Login • Lupa Password | Daftar segera dan nikmati pemasangan iklan baris secara gratis! |
Medanbisnisdaily.com - Jakarta - Peraturan Menteri Keuangan (PMK) Nomor 15/PMK.03/2018 tentang Cara Lain untuk Menghitung Peredaran Bruto bagi Wajib Pajak (WP) terbit. Lewat aturan ini, Direktorat Jenderal (Ditjen) Pajak berwenang menentukan omzet usaha WP.
Target aturan itu adalah WP orang pribadi yang menjalankan usaha dan WP badan usaha yang membuat pembukuan, namun tak sepenuhnya dilaporkan, atau tidak membuat pembukuan.
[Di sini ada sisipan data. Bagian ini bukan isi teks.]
(** X22: "Save Finance Application" always succeeds and appends exactly
    one application, for that lead and with the next key, leaving leads
    and tags alone; its stored result satisfies the data-model constraints
    (score in 0..100, tier A-D or Unknown, one of the four decisions), and
    when scoring was run, scoring the stored row again returns exactly the
    stored result. *)
Theorem create_app_stores_valid_result (db : Db) (lid : Z) (f : AppForm) :
  exists db' msg a,
    create_app db lid f = Ok (db', msg)
    /\ apps db' = (apps db ++ [a])%list
    /\ leads db' = leads db /\ tags db' = tags db
    /\ next_app_id db' = next_app_id db + 1
    /\ app_id a = Some (next_app_id db) /\ app_lead_id a = lid
    /\ result_valid a
    /\ lead_apps db' lid = (lead_apps db lid ++ [a])%list
    /\ if f_run_score f
       then score_application a
            = Ok (score a, risk_tier a, decision a, scoring_notes a)
       else (score a, risk_tier a, decision a, scoring_notes a)
            = (0, "Unknown", "Review", "").
Proof.
  unfold create_app.
  destruct (f_run_score f) eqn:Hrun.
  - match goal with
    | |- context [score_application ?x] =>
        destruct (score_application_valid x)
          as [s [tier [dec [notes [Heq [Hs [Ht Hd]]]]]]];
        rewrite Heq; set (app0 := x) in *
    end.
    cbn [bind set_result db_add_app].
    eexists _, _, _. split; [reflexivity|].
    cbn [apps leads tags next_app_id app_id app_lead_id].
    repeat (split; [reflexivity|]).
    split; [|split].
    + unfold result_valid. cbn [score risk_tier decision].
      split; [exact Hs | split; [|exact Hd]].
      cbn in Ht |- *. intuition.
    + unfold lead_apps. cbn [apps]. rewrite filter_app.
      cbn [filter app_lead_id]. rewrite Z.eqb_refl. reflexivity.
    + cbn [score risk_tier decision scoring_notes]. rewrite <- Heq.
      reflexivity.
  - cbn [bind db_add_app].
    eexists _, _, _. split; [reflexivity|].
    cbn [apps leads tags next_app_id app_id app_lead_id].
    repeat (split; [reflexivity|]).
    split; [|split].
    + unfold result_valid. cbn. intuition lia.
    + unfold lead_apps. cbn [apps]. rewrite filter_app.
      cbn [filter app_lead_id]. rewrite Z.eqb_refl. reflexivity.
    + reflexivity.
Qed.

(** ** Import: keys and columns *)

Lemma import_fold_frame (now : Z) (df : list row) :
  forall (db : Db) (n : Z),
  exists stored,
    fst (fold_left (import_step now) df (db, n))
    = mkDb (leads db ++ stored) (tags db) (apps db)
           (next_lead_id db + Z.of_nat (List.length df))
           (next_tag_id db) (next_app_id db)
    /\ map lead_id stored = keys_from (next_lead_id db) (List.length df).
Proof.
  induction df as [|r df IH]; intros db n.
  - exists []. cbn [fold_left fst List.length Z.of_nat map keys_from].
    rewrite app_nil_r, Z.add_0_r. destruct db. split; reflexivity.
  - cbn [fold_left].
    change (import_step now (db, n) r)
      with (fst (db_add_lead now db (import_row r)), n + 1).
    destruct (IH (fst (db_add_lead now db (import_row r))) (n + 1))
      as [stored [H1 H2]].
    exists (snd (db_add_lead now db (import_row r)) :: stored).
    rewrite H1. cbn [db_add_lead fst snd leads tags apps next_lead_id
                     next_tag_id next_app_id] in *.
    split.
    + rewrite <- app_assoc. cbn [List.app List.length].
      f_equal. rewrite Nat2Z.inj_succ. lia.
    + cbn [map lead_id List.length keys_from]. rewrite H2. reflexivity.
Qed.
Aturan ini tidak berlaku bagi WP yang omzetnya Rp 4,8 miliar ke bawah dalam satu tahun.
Menurut Direktur Eksekutif Center for Indonesia Taxation Analysis (CITA) Yustinus Prastowo, aturan bakal membuat resah, kenapa?
"Kenapa resah? Karena di situ diatur delapan metode penghitungan peredaran bruto, pendekatan konsumsi, biaya hidup, transaksi tunai," kata Prastowo kepada detikFinance, Jumat (2/3/2018).
Penghitungan omzet usaha itu berdasarkan transaksi tunai dan non tunai, sumber dan penggunaan dana. Kemudian, satuan dan/atau volume, penghitungan biaya hidup, pertambahan kekayaan bersih, berdasarkan surat pemberitahuan atau hasil pemeriksaan tahun pajak sebelumnya, proyeksi nilai ekonomi, dan penghitungan rasio.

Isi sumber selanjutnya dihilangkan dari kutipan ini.